Basal cell: The basal cell is the deepest or lowest layer of the skin. When cancer invades it it's called basal cell carcinoma which is, incidentally, the commonest of the three. While it may appear to be serious, the disease rarely metastasizes or kills.
 
Basal cell skin cancer primarily targets areas of the body exposed to the sun like the face. Disfigurement is an issue because the cancer can invade surrounding tissue. So as mentioned, early diagnosis and relevant treatment is very important.
 
Squamous cell: This type affects the middle layer of the skin or the epithelial layer. It's typically found in areas that aren't exposed to the sun although fair skin people may see the disease showing itself in places exposed to sunlight.
 
Squamous cell skin cancer is more aggressive than basal cell skin cancer and, therefore, more dangerous. However, this second most common type of skin cancer is not as risky as melanoma which we'll be looking at next.
 
 
Melanoma: This is the type that conjures the most dread because although the rarest, it's the most aggressive which also means it spreads from the melanocytes to the blood and vital organs.
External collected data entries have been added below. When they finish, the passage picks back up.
(* ===== verification/AppServer.v ===== *)
(** * The JSON-RPC client of the Codex app server
    ([crates/adapter-codex/src/app_server.rs])

    Lines are read from the child's standard output under a length limit;
    requests, responses and notifications share the stream.  The output is
    the sequence of what the pipe delivers: bytes, a read error, or an
    interruption (the reading future is dropped while it waits: by the
    timeout of a request, or by another branch of the [select!] it runs in).
    When nothing is left the pipe is closed. *)

From S2P Require Import Prelude Extern Frame AdapterCore Redaction Ledger RecoveryPackage ServiceExamples Normalize.
From Stdlib Require Import ZArith Lia Ascii.
From stdpp Require Import prelude gmap strings pretty.

(** ** Reading one line *)
Inductive JsonRpcError :=
| RpcStart (error : string) | RpcTimeout | RpcJson (error : string) | RpcClosed
| RpcRemote (error : string) | RpcProtocol (error : string).
#[export] Instance JsonRpcError_eq_dec : EqDecision JsonRpcError.
Proof. solve_decision. Defined.
(* ===== verification/CodexSession.v ===== *)
(** * A running Codex agent ([crates/adapter-codex/src/process.rs])

    The task that [CodexAdapter::start] spawns: it opens a thread on the app
    server and then, until the run is over, handles one control message or
    one line at a time; every approval request it reads gets a timer, which
    sends a refusal over the control channel.  A control message carries what the pipe to the child
    answers to the writes it causes; event identifiers come from [fresh], by
    the number of events emitted before. *)

From S2P Require Import Prelude Extern Ids Event AdapterCore Redaction Ledger RecoveryPackage ServiceData Service.
From S2P Require Import Frame ServiceExamples Normalize AppServer.
From Stdlib Require Import ZArith Lia.
From stdpp Require Import prelude gmap strings.

(** [thiserror]'s texts. *)
Definition JsonRpcError_display (e : JsonRpcError) : string :=
  match e with
  | RpcStart error => "failed to start app-server: " +:+ error
  | RpcTimeout => "app-server request timed out"
  | RpcJson error => "app-server returned invalid JSON: " +:+ error
  | RpcClosed => "app-server closed stdout"
  | RpcRemote error => "app-server returned JSON-RPC error: " +:+ error
  | RpcProtocol error => "app-server protocol limit exceeded: " +:+ error
  end.

Section session.
Context `{SerdeJson, Sha256, RegexCrate, !JsonParse, !DisplayFmt NativeParseError}.
Context (fresh : nat → EventId).

(** What the task is started with. *)
Record Run := {
  Run_id : string;
  Run_thread_id : string;
  Run_contract_version : u64;
  Run_loadout_fingerprint : string;
}.
(** [timers] are the approval requests a thirty-second timer was started for,
    in order; [over] says that the loop was left. *)
Record Session := {
  Session_client : AppServerClient;
  Session_turn_id : option string;
  Session_paused : bool;
  Session_pending : gset string;
  Session_timers : list Value;
  Session_emitted : list AgentEvent;
  Session_over : bool;
}.
Definition on_client (c : AppServerClient) (s : Session) : Session := {|
  Session_client := c; Session_turn_id := Session_turn_id s; Session_paused := Session_paused s;
  Session_pending := Session_pending s; Session_timers := Session_timers s;
  Session_emitted := Session_emitted s; Session_over := Session_over s |}.
Definition set_turn (turn_id : option string) (s : Session) : Session := {|
  Session_client := Session_client s; Session_turn_id := turn_id;
  Session_paused := Session_paused s; Session_pending := Session_pending s;
  Session_timers := Session_timers s; Session_emitted := Session_emitted s;
  Session_over := Session_over s |}.
Definition set_paused (s : Session) : Session := {|
  Session_client := Session_client s; Session_turn_id := Session_turn_id s;
  Session_paused := true; Session_pending := Session_pending s;
  Session_timers := Session_timers s; Session_emitted := Session_emitted s;
  Session_over := Session_over s |}.
Definition set_pending (pending : gset string) (timers : list Value) (s : Session) : Session := {|
  Session_client := Session_client s; Session_turn_id := Session_turn_id s;
  Session_paused := Session_paused s; Session_pending := pending; Session_timers := timers;
  Session_emitted := Session_emitted s; Session_over := Session_over s |}.
Definition leave (s : Session) : Session := {|
  Session_client := Session_client s; Session_turn_id := Session_turn_id s;
  Session_paused := Session_paused s; Session_pending := Session_pending s;
  Session_timers := Session_timers s; Session_emitted := Session_emitted s;
  Session_over := true |}.
Definition emit (e : AgentEvent) (s : Session) : Session := {|
  Session_client := Session_client s; Session_turn_id := Session_turn_id s;
  Session_paused := Session_paused s; Session_pending := Session_pending s;
  Session_timers := Session_timers s; Session_emitted := Session_emitted s ++ [e];
  Session_over := Session_over s |}.
Definition next_event (s : Session) : EventId := fresh (length (Session_emitted s)).

Definition protocol_error (event_id : EventId) (run_id error : string) : AgentEvent := {|
  AgentEvent_event_id := event_id; AgentEvent_agent_run_id := Some run_id;
  AgentEvent_event_kind := UnknownKind "adapter.protocol_error";
  AgentEvent_payload := json_object [("error", Value_String error)];
  AgentEvent_requires_safe_pause := true;
  AgentEvent_raw_evidence := Some (json_object [("error", Value_String error)]) |}.
Definition emit_protocol_error (run : Run) (error : string) (s : Session) : Session :=
  emit (protocol_error (next_event s) (Run_id run) error) s.
Definition json_opt (o : option string) : Value :=
  match o with Some text => Value_String text | None => Value_Null end.
(* ===== verification/ServiceIpc.v ===== *)
(** * The mission service behind the local server
    ([impl IpcDispatcher for MissionService] in
    [crates/supervisor/src/mission_service.rs])

    The service is the dispatcher of the server: what arrives over the pipe is
    a run of the service machine, made of exactly the commands and signs of life
    in the bytes of authenticated clients. *)

From S2P Require Import Prelude Always Extern Ids Event Ordering Approval Budget Envelope PolicyEngine.
From S2P Require Import Command AdapterCore LoadoutMonitor ProcessTree Pause MissionActor.
From S2P Require Import Frame Handshake BlobStore Redaction Ledger Lifecycle RecoveryPackage.
From S2P Require Import ServiceData Service ServiceProofs ServiceSafety ServiceExamples Ipc.
From Stdlib Require Import ZArith Lia.
From stdpp Require Import prelude gmap strings pretty.

Section service_ipc.
Context `{SerdeJson, Sha256, UuidText, RegexCrate, !JsonParse, HashSetOrder, Aead}.
Context `{!Serde ApprovalRequest, !Serde ActionClass}.
Context `{!DebugFmt PauseState, !DebugFmt BudgetDimension, !DebugFmt ActionClass}.
Context `{!DebugFmt ActorError, !HashOrder ApprovalRequest}.
Context `{!DisplayFmt LedgerError, !DisplayFmt LifecycleError, !DisplayFmt BlobStoreError}.
Context `{!DisplayFmt RecoveryError, !SerdeText (RecoveryManifest * BlobRef)}.
Context `{!Serde EventEnvelope, !Serde ArchivePlan, !Serde DeleteImpactPlan}.
Context `{!Serde RecoveryPackage, !Serde RecoveryManifest}.
Context `{!Serde MissionCommandRequest, !Serde MissionCommandResult, !ServiceEnv}.
Context `{HmacSha256, !SerdeText ClientMessage, !SerdeText ServerMessage}.
Context (nonces : nat → option (list u8)) (foreign_keys : bool).
(** The provider configuration, read from another application. *)
Context (cc_switch : Value).

#[local] Instance MissionService_dispatcher : IpcDispatcher MissionService := {
  ipc_dispatch command request s := dispatch_json nonces foreign_keys cc_switch command request s;
  ipc_touch_ui s := (touch_ui s).1;
}.

(** What the messages of a client are for the service machine: a sign of life
    for a ping; for a command a sign of life, one more for every heartbeat while
    it runs, and the command.  [pos] numbers the messages as the server does. *)
Fixpoint message_events (env : ConnectionEnv) (pos : nat) (messages : list ClientMessage)
    : list service_event :=
  match messages with
  | ClientPing :: rest => SeUi :: message_events env (pos + 2) rest
  | ClientCommand command :: rest =>
      replicate (S (ConnectionEnv_heartbeats env pos)) SeUi ++
      SeCommand cc_switch (CommandRequest_command command) (CommandRequest_request command) ::
      message_events env (pos + 3) rest
  | _ => []
  end.
(** What the service hears over these connections: of each one that opens with
    a handshake the verifier accepts, the messages after it, up to the first
    that is none or is another handshake; fewer only if the answer to the last
    one heard could not be sent.  Of any other connection, nothing. *)
Inductive hears (version : string) : HandshakeVerifier → MissionService →
    list (ConnectionEnv * list u8) → list service_event → Prop :=
| hears_end v s : hears version v s [] []
| hears_refused v s env bytes rest events :
    heard env v bytes = None →
    hears version (serve_next version (v, s) (env, bytes)).1 s rest events →
    hears version v s ((env, bytes) :: rest) events
| hears_messages v s env bytes rest events accepted messages n :
    heard env v bytes = Some (accepted, messages) → n ≤ length messages →
    let now := message_events env 2 (take n messages) in
    (n < length messages → ∃ m,
      last (ServerHandshakeAccepted accepted :: (answer_all version env 2 (take n messages) s).1) = Some m ∧
      unsent env m) →
    hears version (serve_next version (v, s) (env, bytes)).1 (service_run nonces foreign_keys s now) rest events →
    hears version v s ((env, bytes) :: rest) (now ++ events).

Lemma touches_run n s : Nat.iter n ipc_touch_ui s = service_run nonces foreign_keys s (replicate n SeUi).
Proof.
  revert s. induction n as [|n IH]; intros s; [done|]. rewrite Nat.iter_succ_r. simpl. by rewrite IH.
Qed.
Lemma answer_all_run version env messages : ∀ pos s,
  (answer_all version env pos messages s).2 = service_run nonces foreign_keys s (message_events env pos messages).
Proof.
  induction messages as [|[h| |command] messages IH]; intros pos s; simpl; try done.
  - specialize (IH (pos + 2) (ipc_touch_ui s)). destruct (answer_all _ _ _ _ _). exact IH.
  - unfold run_command. rewrite (touches_run (S (ConnectionEnv_heartbeats env pos)) s).
    transitivity (service_run nonces foreign_keys
      (service_run nonces foreign_keys s (replicate (S (ConnectionEnv_heartbeats env pos)) SeUi))
      (SeCommand cc_switch (CommandRequest_command command) (CommandRequest_request command) ::
        message_events env (pos + 3) messages)); 
      [|exact (eq_sym (foldl_app _ (replicate (S (ConnectionEnv_heartbeats env pos)) SeUi) _ s))].
    generalize (service_run nonces foreign_keys s (replicate (S (ConnectionEnv_heartbeats env pos)) SeUi)).
    intros s1. unfold service_run. simpl.
    destruct (dispatch_json _ _ _ _ _ s1) as [s2 answer]. simpl.
    specialize (IH (pos + 3) s2). destruct (answer_all _ _ _ _ _). exact IH.
Qed.

(** C36: the server carries out exactly what authenticated clients ask for.
    After any connections, with any bytes, the service is where the service
    machine gets by the commands and signs of life in these bytes: those that
    follow, in their connection, a handshake the verifier accepted at that
    moment, each once and in the order they arrived, the connections one after
    the other; a connection is cut short only after an answer that could not be
    sent.  No event of an agent, no restart and no expiry of the watchdog is
    among them. *)
Theorem server_refines_service version install_id s connections :
  ∃ events, hears version (HandshakeVerifier_new install_id) s connections events ∧
    (run_server version install_id s connections).2 = service_run nonces foreign_keys s events.
Proof.
  unfold run_server. generalize (HandshakeVerifier_new install_id). intros v. revert v s.
  induction connections as [|[env bytes] connections IH]; intros v s; [exists []; split; [constructor|done]|].
  pose proof (connection_hears version env bytes v s) as Hc.
  cbn [foldl]. set (next := serve_next version (v, s) (env, bytes)).
  change (Connection_world (serve_connection version env bytes v s).1) with next.2 in Hc.
  destruct (IH next.1 next.2) as (events&Hev&Hrun). rewrite <-surjective_pairing in Hrun.
  destruct (heard env v bytes) as [[accepted messages]|] eqn:Hh.
  - destruct Hc as (n&Hn&Hc). pose proof (answer_all_run version env (take n messages) 2 s) as Hans.
    destruct (answer_all version env 2 (take n messages) s) as [answers w] eqn:Ha. simpl in Hans.
    destruct Hc as [Hw Hlast]. exists (message_events env 2 (take n messages) ++ events). split.
    + eapply hears_messages; [done|done| |by rewrite <-Hans, <-Hw]. by rewrite Ha.
    + rewrite Hrun, Hw, Hans. unfold service_run. by rewrite foldl_app.
  - exists events. split; [|by rewrite Hrun, Hc]. apply hears_refused; [done|]. by rewrite <-Hc at 2.
Qed.
End service_ipc.

(** ** A concrete server *)
Module IpcExamples.
Import Json CodedJson.

(** Any countable type has a text that can be read back. *)
Definition code_text {T} `{Countable T} (v : T) : option string := Some (bits_text (encode v)).
Definition code_read {T} `{Countable T} (s : string) : option T := text_bits s ≫= decode.

#[export] Instance json_countable : Countable json.
Proof.
  apply (inj_countable' json_tree tree_json). intros v. by apply (tree_json_tree (json_size v)).
Defined.
Definition client_code (m : ClientMessage)
    : (string * list Z * list Z * list Z) + unit + (string * json) :=
  match m with
  | ClientHandshake h => inl (inl (Handshake_install_id h, Handshake_protocol_versions h,
      Handshake_nonce h, Handshake_proof h))
  | ClientPing => inl (inr tt)
  | ClientCommand c => inr (CommandRequest_command c, CommandRequest_request c)
  end.
Definition client_decode (x : (string * list Z * list Z * list Z) + unit + (string * json))
    : ClientMessage :=
  match x with
  | inl (inl (i, v, n, p)) => ClientHandshake {| Handshake_install_id := i;
      Handshake_protocol_versions := v; Handshake_nonce := n; Handshake_proof := p |}
  | inl (inr _) => ClientPing
  | inr (c, r) => ClientCommand {| CommandRequest_command := c; CommandRequest_request := r |}
  end.
#[export] Instance client_text : SerdeText ClientMessage := {
  to_text m := code_text (client_code m);
  from_text s := client_decode <$> code_read s;
}.
#[export] Instance client_text_laws : SerdeTextLaws ClientMessage.
Proof.
  split; intros v s [= <-]; [apply RecoveryPackageExamples.bits_text_utf8|]. simpl. unfold code_read.
  rewrite text_bits_text. simpl. rewrite decode_encode. simpl. by destruct v as [[]| |[]].
Qed.
(** Answers are only written here. *)
#[export] Instance server_text : SerdeText ServerMessage := {
  to_text m := Some (match m with
    | ServerHandshakeAccepted _ => "accepted" | ServerPong _ => "pong"
    | ServerCommand r => CommandResponse_command r | ServerError _ => "error" end);
  from_text _ := None;
}.
(** A dispatcher that records what it is given, and an HMAC that keeps the
    key and the message. *)
#[export] Instance recorder : IpcDispatcher (list string) := {
  ipc_dispatch command _ w := (w ++ [command], Ok JNull);
  ipc_touch_ui w := w;
}.
#[export] Instance ex_hmac : HmacSha256 := λ key, Some (λ message, key ++ message).

Definition ipc_nonce : list u8 := replicate 32 7%Z.
Definition ipc_handshake : Handshake := {|
  Handshake_install_id := "i"; Handshake_protocol_versions := [1%Z]; Handshake_nonce := ipc_nonce;
  Handshake_proof := [9%Z] ++ update_proof "i" ipc_nonce [1%Z] |}.
Definition ipc_env (now : Z) : ConnectionEnv := {|
  ConnectionEnv_now := now; ConnectionEnv_secret := Some [9%Z];
  ConnectionEnv_write_fails _ := false; ConnectionEnv_heartbeats _ := 2 |}.
Definition ipc_messages : list ClientMessage :=
  [ClientPing; ClientCommand {| CommandRequest_command := "list"; CommandRequest_request := JNull |}].
Definition ipc_bytes : list u8 := (write_frames (ClientHandshake ipc_handshake :: ipc_messages) []).1.
Definition ipc_verifier : HandshakeVerifier := HandshakeVerifier_new "i".

(** A ping before the handshake. *)
Lemma unauthenticated_powerless_witness :
  (serve_connection (W := list string) "1" (ipc_env 0) [2; 0; 0; 0; 48; 46]%Z ipc_verifier []).2 = true.
Proof.
  pose proof (unauthenticated_powerless (W := list string) "1" (ipc_env 0) [2; 0; 0; 0; 48; 46]%Z
    ipc_verifier []) as Hp.
  destruct (serve_connection _ _ _ _ _) as [c ended]. exact (proj1 Hp).
Defined.
Definition ipc_answers : list ServerMessage * list string :=
  answer_all "1" (ipc_env 0) 2 ipc_messages [].
Definition ipc_accepted : HandshakeAccepted := {| HandshakeAccepted_protocol_version := 1 |}.
Lemma commands_answered_in_order_witness :
  let c := (serve_connection "1" (ipc_env 0) ipc_bytes ipc_verifier []).1 in
  Connection_world c = ["list"] ∧
  Connection_writer c = (write_frames (ServerHandshakeAccepted ipc_accepted :: ipc_answers.1) []).1.
Proof.
  destruct (commands_answered_in_order (W := list string) "1" (ipc_env 0) (λ _, eq_refl)
    ipc_handshake ipc_messages ipc_bytes ipc_verifier
    (verify_at (Some [9%Z]) ipc_handshake 0 ipc_verifier).1 ipc_accepted []
    (write_frames (ServerHandshakeAccepted ipc_accepted :: ipc_answers.1) []).1) as (Hw&_&Hd).
  - vm_compute. reflexivity.
  - reflexivity.
  - vm_compute. reflexivity.
  - vm_compute. reflexivity.
  - split; [|exact Hw]. rewrite Hd. vm_compute. reflexivity.
Defined.
(** The same bytes a second time, a minute later. *)
Lemma replayed_session_powerless_witness :
  (run_server "1" "i" [] [(ipc_env 0, ipc_bytes)]).2 = ["list"] ∧
  (serve_next "1" (run_server "1" "i" ([] : list string) [(ipc_env 0, ipc_bytes)])
    (ipc_env 60000000000, ipc_bytes)).2 = ["list"].
Proof.
  assert ((run_server "1" "i" [] [(ipc_env 0, ipc_bytes)]).2 = ["list"]) as H1
    by (vm_compute; reflexivity).
  split; [exact H1|].
  assert (opening ipc_bytes = Some ipc_handshake) as Ho by (vm_compute; reflexivity).
  destruct (replayed_session_powerless (W := list string) "1" "i" [] 0 [] (ipc_env 0) ipc_bytes []
    (ipc_env 60000000000) ipc_bytes ipc_handshake ipc_handshake ipc_accepted) as [_ Hp].
  - split; [|split; [|exact I]]; apply Z.leb_le; reflexivity.
  - exact Ho.
  - exact Ho.
  - vm_compute. reflexivity.
  - reflexivity.
  - reflexivity.
  - etrans; [exact Hp|exact H1].
Defined.
End IpcExamples.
It works fast too so early diagnosis and immediate treatment are absolutely vital.
 
Though melanoma is not common, it's one of the commonest types of skin cancers to affect Australia's youth so they must be educated about what changes to look for in their skin. Fortunately, melanoma is highly curable if detected early so regular trips to the dermatologist and visiting the doctor when changes in the skin are noticed may literally save lives.
 
Treatment for skin cancer can involve surgery, chemotherapy, radiation therapy and biological therapy. Since no two cancer cases are exactly alike, treatment for one person's condition cannot be applied to another's without in-depth tests.
 
How to prevent skin cancer
 
Overexposure to sunlight is a cause of skin cancer though not the only one. Genetics plays a role as does frequent blistering sunburns, people with abnormal moles and precancerous skin lesions, a family history of skin cancer, exposure to dangerous substances like arsenic, weak immune system, and exposure to radiation treatment.
 
Sunscreen with an SPF of 50, wearing sunglasses meeting Australian standards, sun-protective clothing and a hat, being under a shade, and avoiding direct sunlight when the sun is at its strongest also help. Know that everyone can get skin cancer but not all do. And also bear in mind that the earlier the disease is detected, the higher your chances of beating it.